* _HOW TO COMPLETE THIS TASK_
Work through the records below and copy every line that includes "provider".

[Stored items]
(** What every step keeps: the logs pushed so far are the logs delivered,
    then the batch in flight, then the queue; a batch is in flight exactly
    while [isSendingLogs] is set; every log pushed has a provider name
    and a type that is undefined or not empty; every log delivered has a
    type; and the handler has a provider name once [setISPInfo] has
    run. *)
Definition Consistent (l : Loop) : Prop :=
  accepted l = delivered l ++ default [] (inflight l) ++ logs (handler l)
  /\ isSendingLogs (handler l) = bool_decide (inflight l <> None)
  /\ Forall (fun log => truthy (isp log) = true
                        /\ (type log = None \/ truthy_opt (type log) = true))
       (accepted l)
  /\ Forall (fun log => type log <> None) (delivered l)
  /\ (forall name, ispInfo (handler l) = Some name -> truthy name = true).

End ServerLogsHandler.

(** ** TypeScript: the later [VPNManagementAPI.testConnectivity] *)

(** The version of the class whose results carry a latency and separate
    download and upload speeds; the server test service works with these
    results. *)
Module VPNManagementAPI_v2.
Import ApiServerRepository VPNManagementAPI.

Local Open Scope Q_scope.

Record ServerTestResult := {
  serverId : string;
  downloadSpeedKBps : number;
  uploadSpeedKBps : number;
  latencyMs : number;
  success : bool;
  error : option string;
  pingSuccess : option bool;
  downloadTestSuccess : option bool;
  uploadTestSuccess : option bool
}.

Definition set_serverId (serverId : string) (r : ServerTestResult) : ServerTestResult :=
  {| serverId := serverId; downloadSpeedKBps := downloadSpeedKBps r;
     uploadSpeedKBps := uploadSpeedKBps r; latencyMs := latencyMs r;
     success := success r; error := error r; pingSuccess := pingSuccess r;
     downloadTestSuccess := downloadTestSuccess r;
     uploadTestSuccess := uploadTestSuccess r |}.

(** [testConnectivity]; [elapsed] is the one reading of
    [performance.now() - startTime], taken after the connectivity
    response or in the [catch] block of the ping. *)
Definition testConnectivity (ping : PingOutcome) (elapsed : number)
    (fetch : string -> Probe) : ServerTestResult :=
  let latencyMs := Math_round elapsed in
  let '(pingSuccess, error) :=
    match ping with
    | PingResolves true _ => (true, None)
    | PingResolves false status =>
        (false, Some ("Connectivity test failed: " +:+ pretty status))
    | PingRejects message => (false, Some message)
    end in
  let '(bandwidthSuccess, bandwidth, error) :=
    if pingSuccess : bool then
      match performBandwidthTest fetch with
      | Some bandwidth => (true, bandwidth, error)
      | None =>
          (false, 0%Z,
           if truthy_opt error then error else Some "All bandwidth tests failed")
      end
    else (false, 0%Z, error) in
  {| serverId := "";
     downloadSpeedKBps := inject_Z bandwidth;
     uploadSpeedKBps := inject_Z (Math_round (inject_Z bandwidth * (8 # 10)));
     latencyMs := inject_Z latencyMs;
     success := pingSuccess && bandwidthSuccess;
     error := error;
     pingSuccess := Some pingSuccess;
     downloadTestSuccess := Some bandwidthSuccess;
     uploadTestSuccess := Some bandwidthSuccess |}.

End VPNManagementAPI_v2.

(** ** TypeScript: [ServerTestService] *)

Module ServerTestService.
Import ApiServerRepository VPNManagementAPI VPNManagementAPI_v2.

Local Open Scope Q_scope.

Inductive TestMode := DIRECT | VPN | AUTO.

(** A [Server] with what its three methods do when called: [checkRunning]
    rejects with a message or resolves, [connect] and [disconnect] reject
    with a message ([Some]) or resolve ([None]). *)
Record Server := {
  id : string;
  address : string;
  rowId : option string;
  checkRunning : string + bool;
  connect : option string;
  disconnect : option string
}.

Record NativeTestResult := {
  tcpSuccess : bool;
  udpSuccess : bool;
  connectivitySuccess : bool;
  native_downloadSpeedKBps : number;
  native_uploadSpeedKBps : number;
  native_latencyMs : number;
  native_downloadTestSuccess : bool;
  native_uploadTestSuccess : bool;
  tcpError : option string;
  udpError : option string;
  downloadTestError : option string;
  uploadTestError : option string
}.
(** * use-destructuring: per-element and per-field setState functions

    A shallow embedding of the two implementations of [useDestucturing] that
    the repository holds,

    - [src/use-destructuring.ts]  (module [VariantA] below), and
    - [src/unnamed/part_000]      (module [VariantB] below),

    together with the properties of the reconciliation, of the synthesized
    mutators and of the key-set fingerprint.

    Modelling conventions.

    - JavaScript values are the inductive [value]. State containers are never
      written in place by this code (every write goes to a fresh copy), so an
      array or object is an immutable value that carries the identity [oid] of
      its allocation; [===] and [Object.is] on objects compare identities.
      Numbers are integers, [-0] and [NaN]. Objects are their own enumerable
      string-keyed data properties in [Object.keys] order; prototypes and
      accessors are not modelled.
    - Arrays keep their holes: a slot is [None] for a hole.
    - Strings are Rocq strings, one character per code unit: the keys of a
      record range over the code units below 256. The names [capitalize]
      builds are lists of UTF-16 code units, since [toUpperCase] leaves that
      range (U+00FF gives U+0178).
    - A closure is its code (a Rocq function) together with the [oid] of the
      function object; two closures are reference-identical when they are the
      same allocation.
    - Allocation and [throw] are threaded by the monad [M]: the state is the
      next unused [oid]. Identities are tracked for state containers, for
      closures and for the derived output container; the tuples inside the
      output and the [Map] of the cache carry none.
    - React's [useRef] and [useMemo] cells of one call site are the record
      [hook]; [None] is a site before its first render. [useMemo] runs its
      factory on the first render and whenever a dependency differs, by
      [Object.is], from the stored one. A render that throws leaves no cells
      behind.
    - An update argument is a [SetStateAction]: a literal value or an updater
      function; as in the source, a function is always taken as an updater.
      Updaters may allocate and may throw. *)

From Stdlib Require Import ZArith Lia Ascii String.
From stdpp Require Import gmap strings list.
(** * my_dress_up_jupyter: table of contents and heading anchors for notebooks

    A shallow embedding of [src/my_dress_up_jupyter.py] and the properties of
    its transformation.

    Conventions of the embedding.
    - A Python [str] is a [string]; one [ascii] stands for one character
      (code points below 256).
    - The heading table, a [dict] from [int] to a heading [dict], is a
      [gmap nat Heading]; [len(titles)] is [size titles].
    - A cell [dict] is a record with the two fields the program reads,
      [cell_type] and [source], and the remaining fields kept as they are.
      The cells of a document are separate objects, as [json.load] builds
      them, so that the assignment to the source of one cell reaches no other
      cell.
    - A Python exception is an [Err] result.
    - [generate_corpus_id] draws a random identifier; the embedding takes the
      drawn identifier as an argument. *)

From Stdlib Require Import ZArith Lia String Ascii DecimalString DecimalNat.
From stdpp Require Import base option list gmap strings sorting.

Local Open Scope Z_scope.
Local Open Scope stdpp_scope.

(** ** Exceptions *)

Inductive py_error : Type :=
  | ZeroDivisionError
  | IndexError
  | KeyError.

Inductive result (A : Type) : Type :=
  | Ok (a : A)
  | Err (e : py_error).
Arguments Ok {A} a.
Arguments Err {A} e.

Definition rbind {A B : Type} (r : result A) (k : A -> result B) : result B :=
  match r with
  | Ok a => k a
  | Err e => Err e
  end.

Notation "'let!' x ':=' r 'in' k" := (rbind r (fun x => k))
  (at level 10, x pattern, r at level 100, k at level 200).

(** ** Characters and strings of Python *)

Module Py.

Definition quote : string := String (ascii_of_nat 34) EmptyString.
Definition tab : string := String (ascii_of_nat 9) EmptyString.
Definition newline : string := String (ascii_of_nat 10) EmptyString.

(** [s.startswith(p)] *)
Definition startswith (p s : string) : bool := String.prefix p s.

(** [len(re.findall(c, s))] for a one-character pattern [c] that is not a
    regular-expression metacharacter: the occurrences of [c] in [s]. *)
Fixpoint count_char (c : ascii) (s : string) : nat :=
  match s with
  | EmptyString => O
  | String d s' => ((if Ascii.eqb c d then 1 else 0) + count_char c s')%nat
  end.

Fixpoint drop_chars (n : nat) (s : string) : string :=
  match n, s with
  | O, _ => s
  | S _, EmptyString => EmptyString
  | S k, String _ s' => drop_chars k s'
  end.

(** [s[i:]]: a negative start counts from the end of the string. *)
Definition slice_from (i : Z) (s : string) : string :=
  if i <? 0
  then drop_chars (Z.to_nat (Z.max 0 (Z.of_nat (String.length s) + i))) s
  else drop_chars (Z.to_nat i) s.

(** [c.isspace()] on the code points below 256. *)
Definition isspace (c : ascii) : bool :=
  let n := nat_of_ascii c in
  ((9 <=? n) && (n <=? 13) || (28 <=? n) && (n <=? 32)
   || (n =? 133) || (n =? 160))%nat.

(** [s.rstrip()] *)
Fixpoint rstrip (s : string) : string :=
  match s with
  | EmptyString => EmptyString
  | String c s' =>
      match rstrip s' with
      | EmptyString => if isspace c then EmptyString else String c EmptyString
      | r => String c r
      end
  end.

(** [s.replace(a, b)] for one-character [a] and [b]. *)
Fixpoint replace_char (a b : ascii) (s : string) : string :=
  match s with
  | EmptyString => EmptyString
  | String c s' => String (if Ascii.eqb c a then b else c) (replace_char a b s')
  end.

Fixpoint repeat_nat (s : string) (n : nat) : string :=
  match n with
  | O => EmptyString
  | S k => s +:+ repeat_nat s k
  end.

(** [s * n]: empty when [n] is not positive. *)
Definition repeat (s : string) (n : Z) : string := repeat_nat s (Z.to_nat n).

(** [str(n)] for a natural number. *)
Definition str (n : nat) : string := NilEmpty.string_of_uint (Nat.to_uint n).

(** [s.split(sep)[0]] for a non-empty [sep]: the part of [s] before the
    first occurrence of [sep], all of [s] when there is none. *)
Fixpoint split_head (sep s : string) : string :=
  match s with
  | EmptyString => EmptyString
  | String c s' =>
      if String.prefix sep s then EmptyString else String c (split_head sep s')
  end.

(** [\w] of the [re] module on the code points below 256. *)
Definition word_char (c : ascii) : bool :=
  let n := nat_of_ascii c in
  ((48 <=? n) && (n <=? 57) || (65 <=? n) && (n <=? 90)
   || (97 <=? n) && (n <=? 122) || (n =? 95)
   || (n =? 170) || (n =? 181) || (n =? 186)
   || (n =? 178) || (n =? 179) || (n =? 185)
   || (188 <=? n) && (n <=? 190)
   || (192 <=? n) && (n <=? 214) || (216 <=? n) && (n <=? 246)
   || (248 <=? n) && (n <=? 255))%nat.

Fixpoint take_chars (n : nat) (s : string) : string :=
  match n, s with
  | O, _ => EmptyString
  | S _, EmptyString => EmptyString
  | S k, String c s' => String c (take_chars k s')
  end.
(** **** X12: one outcome counted per shard

    In such a call the [clientRequests] counter is incremented once for
    every shard: with the error label for the shards whose filter request
    fails, with the success label for the others. *)
Theorem FilterChunks_outcomes
    (c : GatewayClient) (ctx : Context) (tenant : string)
    (interval : Interval) (blks : list blockWithSeries) (plan : QueryPlan)
    (s s1 : callState) (st : partState) :
  blks <> [] ->
  ctx_Err ctx = None ->
  FilterChunks_partition c blks (mkPartState math_MaxUint64 0 ∅ []) s =
    (Ok st, s1) ->
  (forall rs, rs ∈ servers st ->
              exists cl, GetClientFor (pool c) (addr rs) = Ok cl) ->
  let tr := trace (FilterChunks c ctx tenant interval blks plan s).2 in
  clientRequests typeError tr =
    (clientRequests typeError (trace s) +
     length (filter (fun rs => shard_failed c interval plan rs = true)
                    (servers st)))%nat /\
  (clientRequests typeSuccess tr + clientRequests typeError tr =
   clientRequests typeSuccess (trace s) + clientRequests typeError (trace s) +
   length (servers st))%nat.
Proof.
  intros Hne Hctx Hpart Hclients.
  destruct (FilterChunks_run_full c ctx tenant interval blks plan s st s1
              Hne Hctx Hpart Hclients) as (s' & -> & _ & _ & Htrace).
  cbn [snd]. rewrite Htrace, !clientRequests_app, !clientRequests_EvAddr.
  destruct (clientRequests_shards c interval plan (servers st) Hclients) as [H1 H2].
  rewrite H1. split; lia.
Qed.

(** **** X13: the buffer given to the merge is large enough

    In such a call [count] ends as the number of groups in all slots of
    [results], and the merged output has no more entries than that: the
    buffer made with that capacity never has to grow. *)
Theorem FilterChunks_count
    (c : GatewayClient) (ctx : Context) (tenant : string)
    (interval : Interval) (blks : list blockWithSeries) (plan : QueryPlan)
    (s s1 : callState) (st : partState) :
  blks <> [] ->
  ctx_Err ctx = None ->
  FilterChunks_partition c blks (mkPartState math_MaxUint64 0 ∅ []) s =
    (Ok st, s1) ->
  (forall rs, rs ∈ servers st ->
              exists cl, GetClientFor (pool c) (addr rs) = Ok cl) ->
  exists out s',
    FilterChunks c ctx tenant interval blks plan s = ((Some out, None), s') /\
    count s' = Z.of_nat (length (concat (results s'))) /\
    Z.of_nat (length out) <= count s'.
Proof.
  intros Hne Hctx Hpart Hclients.
  destruct (FilterChunks_run_full c ctx tenant interval blks plan s st s1
              Hne Hctx Hpart Hclients) as (s' & Hrun & _ & Hcount & _).
  eexists _, s'. split; [exact Hrun|]. split; [done|].
  rewrite Hcount. apply inj_le.
  apply mergeSeries_length.
Qed.

(** *** Further properties of [FilterChunks] *)

(** The three ways a call ends. *)
Lemma FilterChunks_cases c ctx tenant interval blks plan s r s' :
  FilterChunks c ctx tenant interval blks plan s = (r, s') ->
  (blks = [] /\ r = (None, None)) \/
  (blks <> [] /\ exists e, r = (None, Some e)) \/
  (blks <> [] /\ exists res, r = (Some (mergeSeries res []).1, None)).
Proof.
  unfold FilterChunks. destruct blks as [|b0 rest].
  - intros [= <- _]. by left.
  - cbn [length Nat.eqb]. rewrite bind_unfold.
    destruct (FilterChunks_partition c (b0 :: rest)
                (mkPartState math_MaxUint64 0 ∅ []) s) as [[st|e0] s1];
      cbn [fst snd].
    + rewrite !bind_unfold. cbn [set_results set_count fst snd].
      match goal with
      | |- context [concurrency_ForEachJob ?a ?b ?d ?j ?s0] =>
          destruct (concurrency_ForEachJob a b d j s0) as [[e1|] s2]
      end; cbn [fst snd].
      * intros [= <- _]. right. left. split; [done|]. by eexists.
      * rewrite bind_unfold. cbn. intros [= <- _]. right. right.
        split; [done|]. by eexists.
    + intros [= <- _]. right. left. split; [done|]. by eexists.
Qed.

(** **** X14: a result of [FilterChunks] is always merged

    Whenever [FilterChunks] returns a slice, whatever the gateways have
    answered, the error is nil and the slice is sorted strictly ascending
    by fingerprint, without repeated fingerprint. *)
Theorem FilterChunks_result_sorted
    (c : GatewayClient) (ctx : Context) (tenant : string)
    (interval : Interval) (blks : list blockWithSeries) (plan : QueryPlan)
    (s s' : callState) (out : list GroupedChunkRefs) (err : option error) :
  FilterChunks c ctx tenant interval blks plan s = ((Some out, err), s') ->
  err = None /\ StronglySorted fp_lt out /\ NoDup (map Fingerprint out).
Proof.
  intros [[_ [=]]|[[_ [e [=]]]|[_ [res [= -> ->]]]]]%FilterChunks_cases.
  split; [done|].
  split; [apply (mergeSeries_strict res [])|].
  apply fp_lt_NoDup, (mergeSeries_strict res []).
Qed.
(** * mapreducetorch: the corpus filter, the synonym augmentation and the
      hyperparameter search of [pyspark/main.py]

    A shallow embedding of the script's functions.  Python [str] values are
    [string]s (one [ascii] per code point below 256), [int]s are [Z], a
    [set] of strings is a [gset string], a [dict] with string keys is a
    [gmap string _], a [list] is a [list].  A raised exception is the
    [Raise] case of [result].  The collaborators the script only calls
    (the WordNet corpus, the [random] module, the tokenizer, the trainer,
    the optimizer's sampler) are classes; the functions and the statements
    take an instance of each from their context. *)

From Stdlib Require Import ZArith Ascii Floats.SpecFloat.
From stdpp Require Import gmap strings list fin_maps pretty.

Local Open Scope Z_scope.

(** ** Exceptions *)

Inductive exception :=
  | KeyError (key : string)
  | IndexError
  | ValueError
  | OSError.

Inductive result (A : Type) :=
  | Ok (a : A)
  | Raise (e : exception).
Arguments Ok {A} a.
Arguments Raise {A} e.

Global Instance result_ret : MRet result := λ A a, Ok a.
Global Instance result_bind : MBind result := λ A B f m,
  match m with
  | Ok a => f a
  | Raise e => Raise e
  end.

Definition returns {A} (m : result A) : Prop := ∃ a, m = Ok a.

(** ** The [str] methods the script calls *)

Module Str.

(** [str.isspace] on one code point below 256: the characters on which
    [str.split()] cuts. *)
Definition isspace (c : ascii) : bool :=
  match c with
  | "009" | "010" | "011" | "012" | "013"
  | "028" | "029" | "030" | "031" | " "
  | "133" | "160" => true
  | _ => false
  end%char.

* _PROBLEM SOLUTION_
    while [isSendingLogs] is set; every log pushed has a provider name
    type; and the handler has a provider name once [setISPInfo] has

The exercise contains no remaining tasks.